EXERCISE INSTRUCTIONS
The answer must consist of every line below that contains the word "Lemma".

RECORDS SUPPLIED
Lemma dict_get_set_other k k' v d :
  k <> k' -> dict_get k (dict_set k' v d) = dict_get k d.
Proof.
  intros N. induction d as [|[k0 v0] d IH]; simpl.
  - apply String.eqb_neq in N. now rewrite N.
  - destruct (String.eqb_spec k' k0) as [->|_]; simpl.
    + apply String.eqb_neq in N. now rewrite N.
    + now rewrite IH.
Qed.

Lemma dict_get_In k v d :
  NoDup (dict_keys d) -> In (k, v) d -> dict_get k d = Some v.
Proof.
  induction d as [|[k' v'] d IH]; simpl; intros ND I; [contradiction|].
  inversion ND as [|? ? Hn ND']; subst.
  destruct I as [E|I].
  - inversion E; subst. now rewrite String.eqb_refl.
  - destruct (String.eqb_spec k k') as [->|_].
    + exfalso. apply Hn. change k' with (fst (k', v)). now apply in_map.
    + now apply IH.
Qed.

Lemma dict_get_None k d : ~ In k (dict_keys d) <-> dict_get k d = None.
Proof.
  induction d as [|[k' v'] d IH]; simpl; [tauto|].
  destruct (String.eqb_spec k k') as [->|N]; split; intros H.
  - exfalso. apply H. now left.
  - discriminate.
  - apply IH. intros I. apply H. now right.
  - intros [E|I]; [now apply N|]. now apply IH in H.
Qed.

Lemma entries_for_absent k d :
  ~ In k (dict_keys d) -> entries_for k d = [].
Proof.
  induction d as [|[k' v'] d IH]; simpl; intros H; [reflexivity|].
  destruct (String.eqb_spec k k') as [->|_].
  - exfalso. apply H. now left.
  - apply IH. intros I. apply H. now right.
Qed.

Lemma entries_for_once k d :
  NoDup (dict_keys d) -> In k (dict_keys d) ->
  length (entries_for k d) = 1.
Proof.
  induction d as [|[k' v'] d IH]; simpl; intros ND I; [contradiction|].
  inversion ND as [|? ? Hn ND']; subst.
  destruct (String.eqb_spec k k') as [->|N]; simpl.
  - now rewrite (entries_for_absent _ _ Hn).
  - destruct I as [E|I]; [now subst|]. now apply IH.
Qed.
End DictFacts.

(** ** Enumeration of the folder *)

Lemma glob_pdf_name (folder : string) (paths : list string) (n : string) :
  In n (map name (glob_pdf folder paths)) ->
  exists p, In p paths /\ pdf_name_in folder p = Some n.
Proof.
  induction paths as [|p ps IH]; simpl; [contradiction|].
  destruct (pdf_name_in folder p) as [m|] eqn:E; simpl.
  - intros [<-|I].
    + exists p. split; [now left | exact E].
    + destruct (IH I) as [q [Hq Eq]]. exists q. split; [now right | exact Eq].
  - intros I. destruct (IH I) as [q [Hq Eq]].
    exists q. split; [now right | exact Eq].
Qed.

Lemma glob_pdf_parent (folder : string) (paths : list string) (f : Path) :
  In f (glob_pdf folder paths) ->
  parent f = folder /\ In (path_str f) paths.
Proof.
  induction paths as [|p ps IH]; simpl; [contradiction|].
  destruct (pdf_name_in folder p) as [m|] eqn:E; simpl.
  - intros [<-|I].
    + split; [reflexivity|]. left.
      apply pdf_name_in_sound in E. now rewrite E.
    + destruct (IH I). split; [assumption | now right].
  - intros I. destruct (IH I). split; [assumption | now right].
Qed.

(** Two files of one folder never share a name. *)
Lemma glob_pdf_names_NoDup (folder : string) (paths : list string) :
  NoDup paths -> NoDup (map name (glob_pdf folder paths)).
Proof.
  induction paths as [|p ps IH]; simpl; intros ND; [constructor|].
  inversion ND as [|? ? Hn ND']; subst.
  destruct (pdf_name_in folder p) as [m|] eqn:E; simpl; [|now apply IH].
  constructor; [|now apply IH].
  intros I. apply glob_pdf_name in I. destruct I as [q [Hq Eq]].
  apply pdf_name_in_sound in E. apply pdf_name_in_sound in Eq.
  apply Hn. now rewrite E, <- Eq.
Qed.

SOLVED PROBLEM
Lemma dict_get_set_other k k' v d :
Lemma dict_get_In k v d :
Lemma dict_get_None k d : ~ In k (dict_keys d) <-> dict_get k d = None.
Lemma entries_for_absent k d :
Lemma entries_for_once k d :
Lemma glob_pdf_name (folder : string) (paths : list string) (n : string) :
Lemma glob_pdf_parent (folder : string) (paths : list string) (f : Path) :
Lemma glob_pdf_names_NoDup (folder : string) (paths : list string) :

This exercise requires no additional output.